Critical~~ Ready to apply, to itself and its object, the canons of reason, evidence, style, and ethics, up to their limits.
Traditional~~ At home and at large in the ecosystem of practice and memory that radically nourishes the whole person.

Oυδεὶς άμουσος εἰσίτω

Wednesday, January 8, 2014

Peter Kingsley: tone versus vision


Peter Kingsley's vision of philosophy is as a spiritual practice; an interweaving of discourses and exercises that induced trance, altered consciousness, all aimed at cultivating insight, transforming one's experience of the ordinary world, and preparing the human being for the ultimate journey of death (and rebirth). Kingsley is capable of making the case for this with forthrightness and formidable scholarship. His first book (Ancient Philosophy, Mystery, and Magic) is a powerful and well-argued re-reading of the tradition, mainly centered on Empedocles, but moving backward and forward with care, and trawling a broad set of data (scholarly, historical, anthropological, philosophical) to make his case. This was an exciting book, similar to but different from the work of Hadot, for instance. Those who, like myself, were already well-disposed to the notion of philosophy as a tradition, were eager to see what Kingsley would do next.

What he did next was change horses. In the Dark Places of Wisdom shows just as much comfort with the ancients and with scholarship as Ancient Philosophy, but it is written in a different key, a popular key; Kingsley was taking his message to the masses. He traces the lineage of Empedocles and Parmenides back through Greek religious and oracular practice, marshaling archaeology and textual analysis along the way, but clearly trying to keep this potentially intimidating array of evidence in its right proportion compared to the real issue, which is for him always the living possibility of philosophical insight now.

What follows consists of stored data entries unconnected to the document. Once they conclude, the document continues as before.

(* ===== verification/Registry.v ===== *)
(** The mount registry (filesystem/mount/store.go): the durable records of
    desired mounts and of pending unmounts, with the reservation of
    mountpoints and writable dataset branches. *)

From stdpp Require Import base decidable gmap strings list.
From Stdlib Require Import Ascii ZArith.
From S2P Require Import Prelude GoText Branch Durable.

Definition registryVersion : N := 1.

Definition ErrNotFound := ErrorsNew "mount binding not found".
Definition ErrInvalidSpec := ErrorsNew "invalid mount specification".
Definition ErrIdentityReuse := ErrorsNew "mount identity is already bound differently".
Definition ErrMountpointUse := ErrorsNew "mountpoint is already reserved".
Definition ErrWritableViewUse := ErrorsNew "writable dataset branch is already reserved".
Definition ErrPendingUnmount := ErrorsNew "mount has a pending unmount".

Definition CacheVerified : string := "verified".
Definition WriteReadOnly : string := "read_only".
Definition WriteBack : string := "write_back".
Definition ConflictFailReadOnly : string := "fail_read_only".
Definition ConflictPreserveLocal : string := "preserve_local".
Definition LayoutRootedV1 : string := "rooted-v1".
Definition LayoutFlatV1 : string := "flat-v1".
Definition LayoutHybridV1 : string := "hybrid-v1".

Record Spec := mkSpec {
  ID : string; sp_DatasetID : string; sp_Branch : string; Mountpoint : string; TrustAlias : string;
  CachePolicy : string; WritePolicy : string; LayoutPolicy : string; sp_EncryptionEpoch : N; ConflictPolicy : string
}.
#[global] Instance Spec_eq_dec : EqDecision Spec.
Proof. solve_decision. Defined.

(** [Desired = false] is an unmount tombstone. *)
Record MountRecord := mkRecord { rec_Spec : Spec; Desired : bool; rec_UpdatedAt : time }.

Record registryState := mkRegistry { reg_Version : N; Records : gmap string MountRecord }.
Definition emptyRegistry : registryState := mkRegistry registryVersion ∅.

(** ** Specifications *)

(** [filepath.Clean], [filepath.IsAbs] and [filepath.Dir] on Unix. *)
Definition filepath_IsAbs (p : string) : bool := HasPrefix p "/".
Definition filepath_Dir (p : string) : string :=
  path_Clean (join_slash (removelast (Split p slash) ++ [EmptyString])).

Definition usable (value : string) : bool :=
  negb (bool_decide (value = EmptyString) || negb (ValidString value) || ContainsNUL value).

Definition check_policies (write conflict layout : string) : result unit :=
  if bool_decide (write = WriteReadOnly) then
    fail_if (negb (bool_decide (conflict = ConflictFailReadOnly)) || negb (bool_decide (layout = EmptyString)))
      (Errorf "read-only mount requires fail-read-only conflict policy and no write layout")
  else if bool_decide (write = WriteBack) then
    _ ← fail_if (negb (bool_decide (conflict = ConflictPreserveLocal)))
          (Errorf "write-back mount requires preserve-local conflict policy");
    fail_if (negb (bool_decide (layout = LayoutFlatV1)) && negb (bool_decide (layout = LayoutHybridV1)) &&
             negb (bool_decide (layout = LayoutRootedV1)))
      (Errorf "write-back mount requires flat-v1, hybrid-v1 or rooted-v1 layout policy")
  else Err (Errorf "mount write policy is unsupported").

Definition or_default (value d : string) : string := if bool_decide (value = EmptyString) then d else value.

(** The body of [normalizeSpec], before the deferred wrapping of its error. *)
Definition normalize_body (spec : Spec) : result Spec :=
  let id := TrimSpace (ID spec) in
  let dataset := TrimSpace (sp_DatasetID spec) in
  let branch := TrimSpace (sp_Branch spec) in
  let mountpoint := TrimSpace (Mountpoint spec) in
  let alias := TrimSpace (TrustAlias spec) in
  _ ← fail_if (negb (forallb usable [id; dataset; branch; mountpoint; alias])) (Errorf "mount field is empty or invalid UTF-8");
  _ ← fail_if (128 <? String.length id) (Errorf "mount id exceeds 128 bytes");
  _ ← fail_if (bool_decide (id = ".") || bool_decide (id = "..")) (Errorf "mount id is a reserved path segment");
  _ ← fail_if (negb (forallb identifier_byte (bytes id))) (Errorf "mount id contains unsupported character");
  _ ← fail_if (negb (filepath_IsAbs mountpoint)) (Errorf "mountpoint must be an absolute path");
  let mountpoint := path_Clean mountpoint in
  _ ← fail_if (bool_decide (filepath_Dir mountpoint = mountpoint)) (Errorf "refusing to use a filesystem root as mountpoint");
  let cache := or_default (CachePolicy spec) CacheVerified in
  let write := or_default (WritePolicy spec) WriteReadOnly in
  let conflict := or_default (ConflictPolicy spec)
                    (if bool_decide (write = WriteBack) then ConflictPreserveLocal else ConflictFailReadOnly) in
  _ ← fail_if (negb (bool_decide (cache = CacheVerified))) (Errorf "mount cache policy is unsupported");
  _ ← check_policies write conflict (LayoutPolicy spec);
  Ok (mkSpec id dataset branch mountpoint alias cache write (LayoutPolicy spec) (sp_EncryptionEpoch spec) conflict).

Definition normalizeSpec (spec : Spec) : result Spec :=
  match normalize_body spec with
  | Ok s => Ok s
  | Err e => if errors_Is e ErrInvalidSpec then Err e else Err (Wrapf "invalid" ErrInvalidSpec)
  end.

Definition NormalizeSpec (spec : Spec) : result Spec := normalizeSpec spec.

Definition mountpointKey (path : string) : string := path_Clean path.

Definition sameWritableView (left right : Spec) : bool :=
  bool_decide (WritePolicy left = WriteBack) && bool_decide (WritePolicy right = WriteBack) &&
  bool_decide (sp_DatasetID left = sp_DatasetID right) && bool_decide (sp_Branch left = sp_Branch right).

(** ** Loading *)
Definition view_key (spec : Spec) : string := sp_DatasetID spec +:+ nul +:+ sp_Branch spec.

(** The maps [reserved] and [writableViews] of [reloadLocked]. *)
Record reservations := mkReserved { reserved : gmap string string; writableViews : gmap string string }.

Definition reserve_writable (id : string) (spec : Spec) (views : gmap string string) : result (gmap string string) :=
  if bool_decide (WritePolicy spec = WriteBack) then
    _ ← fail_if (bool_decide (is_Some (views !! view_key spec)))
          (Errorf "mount records reserve the same writable dataset branch");
    Ok (<[view_key spec := id]> views)
  else Ok views.

Definition load_record (acc : reservations) (item : string * MountRecord) : result reservations :=
  let '(id, record) := item in
  normalized ← wrap_err "mount record" (normalizeSpec (rec_Spec record));
  _ ← fail_if (negb (bool_decide (normalized = rec_Spec record)) || negb (bool_decide (ID normalized = id)) ||
               time_IsZero (rec_UpdatedAt record))
        (Errorf "mount record has invalid persisted identity or timestamp");
  let key := mountpointKey (Mountpoint normalized) in
  _ ← fail_if (bool_decide (is_Some (reserved acc !! key))) (Errorf "mount records reserve the same mountpoint");
  views ← reserve_writable id normalized (writableViews acc);
  Ok (mkReserved (<[key := id]> (reserved acc)) views).

(** A loaded record equals the stored one, so the map is the stored map. *)
Definition decode (s : registryState) : result registryState :=
  _ ← fail_if (negb (bool_decide (reg_Version s = registryVersion))) (Errorf "unsupported mount registry version");
  _ ← foldM load_record (mkReserved ∅ ∅) (map_to_list (Records s));
  Ok (mkRegistry registryVersion (Records s)).

Record record_ok (id : string) (r : MountRecord) : Prop := {
  ro_stable : normalizeSpec (rec_Spec r) = Ok (rec_Spec r);
  ro_id : ID (rec_Spec r) = id;
  ro_time : rec_UpdatedAt r <> 0%Z
}.
Definition apart (s1 s2 : Spec) : Prop :=
  mountpointKey (Mountpoint s1) <> mountpointKey (Mountpoint s2) /\ sameWritableView s1 s2 = false.

Record wf (s : registryState) : Prop := {
  wf_version : reg_Version s = registryVersion;
  wf_records : map_Forall record_ok (Records s);
  wf_apart : forall id1 id2 r1 r2, Records s !! id1 = Some r1 -> Records s !! id2 = Some r2 -> id1 <> id2 ->
    apart (rec_Spec r1) (rec_Spec r2)
}.

#[global] Instance registry_store : DurableStore registryState :=
  {| ds_empty := emptyRegistry; ds_decode := decode; ds_wf := wf |}.

Definition registry_file : Type := file registryState.

(** ** Operations *)
Definition withState {A} (w : io) (write : bool) (op : registryState -> result (A * registryState)) (f : registry_file)
    : result A * registry_file := with_state synced_writer w write op f.

Definition OpenStore (w : io) (path : string) (f : registry_file) : result unit * registry_file :=
  if bool_decide (TrimSpace path = EmptyString) then (Err (Errorf "mount registry path is empty"), f)
  else withState w false (fun s => Ok ((), s)) f.

Definition List_records (w : io) (f : registry_file) : result (list MountRecord) * registry_file :=
  withState w false (fun s => Ok (sort_by_string (fun r => ID (rec_Spec r)) (map_to_list (Records s)).*2, s)) f.

Definition Get (w : io) (id : string) (f : registry_file) : result MountRecord * registry_file :=
  let id := TrimSpace id in
  withState w false (fun s => r ← or_err (Records s !! id) ErrNotFound; Ok (r, s)) f.

(** The loop of [PutDesired] over the other records. *)
Definition check_other (spec : Spec) (item : string * MountRecord) : result unit :=
  let '(id, existing) := item in
  let other := negb (bool_decide (id = ID spec)) in
  _ ← fail_if (other && bool_decide (mountpointKey (Mountpoint (rec_Spec existing)) = mountpointKey (Mountpoint spec)))
        ErrMountpointUse;
  fail_if (other && sameWritableView (rec_Spec existing) spec) ErrWritableViewUse.

Definition putLocked (now : time) (spec : Spec) (s : registryState) : result (MountRecord * registryState) :=
  _ ← match Records s !! ID spec with
      | Some existing =>
          _ ← fail_if (negb (bool_decide (rec_Spec existing = spec))) ErrIdentityReuse;
          fail_if (negb (Desired existing)) ErrPendingUnmount
      | None => Ok ()
      end;
  _ ← mapM (check_other spec) (map_to_list (Records s));
  let result := mkRecord spec true now in
  Ok (result, mkRegistry registryVersion (<[ID spec := result]> (Records s))).

Definition PutDesired (w : io) (now : time) (spec : Spec) (f : registry_file) : result MountRecord * registry_file :=
  match normalizeSpec spec with
  | Err e => (Err e, f)
  | Ok spec => withState w true (putLocked now spec) f
  end.

Definition markLocked (now : time) (id : string) (s : registryState) : result (MountRecord * registryState) :=
  existing ← or_err (Records s !! id) ErrNotFound;
  let existing := mkRecord (rec_Spec existing) false now in
  Ok (existing, mkRegistry registryVersion (<[id := existing]> (Records s))).

Definition MarkPendingUnmount (w : io) (now : time) (id : string) (f : registry_file) : result MountRecord * registry_file :=
  withState w true (markLocked now (TrimSpace id)) f.

Definition deleteLocked (id : string) (s : registryState) : result (unit * registryState) :=
  existing ← or_err (Records s !! id) ErrNotFound;
  _ ← fail_if (Desired existing) (Errorf "refusing to delete desired mount");
  Ok ((), mkRegistry registryVersion (base.delete id (Records s))).

Definition DeleteUnmounted (w : io) (id : string) (f : registry_file) : result unit * registry_file :=
  withState w true (deleteLocked (TrimSpace id)) f.

#[global] Arguments normalizeSpec : simpl never.
#[global] Arguments normalize_body : simpl never.
#[global] Arguments mountpointKey : simpl never.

I liked this new tone, and I certainly liked the project; In the dark Places of Wisdom is still I think the best place to enter Kingsley's writings unless you are immune to being impressed by and intimidated by scholarship. But there was something else about Kingsley's second book that I didn't like so much, but couldn't quite place until I read -- on my second or third attempt -- his next one, the enormous tome Reality. Almost from the first of its six hundred pages, I felt a mounting sense of irritation, which did not diminish. It was like what I sometimes feel when reading Derek Jensen, another thinker I so often agree with and yet whose knowing fury I find painful to tread through (though Jensen is a better writer). There was a smugness, and simultaneously a weird defensiveness, as if every sentence were accompanied by a "what are you staring at" attitude, a unilateral "what? what?" that oozed out. And at the same time, a missionary zeal undercut the aggression, a plaintive petition for fair hearing; but always accompanied by this too-sure separation of receptive sheep from dubious goats.

It wears on one. Just how often can one read sentences like "Of course, these conclusions are scoffed at, or more often ignored, and nothing is easier if you want to close your eyes to the truth... but if you have willingness to see, you'll have your life transformed..."?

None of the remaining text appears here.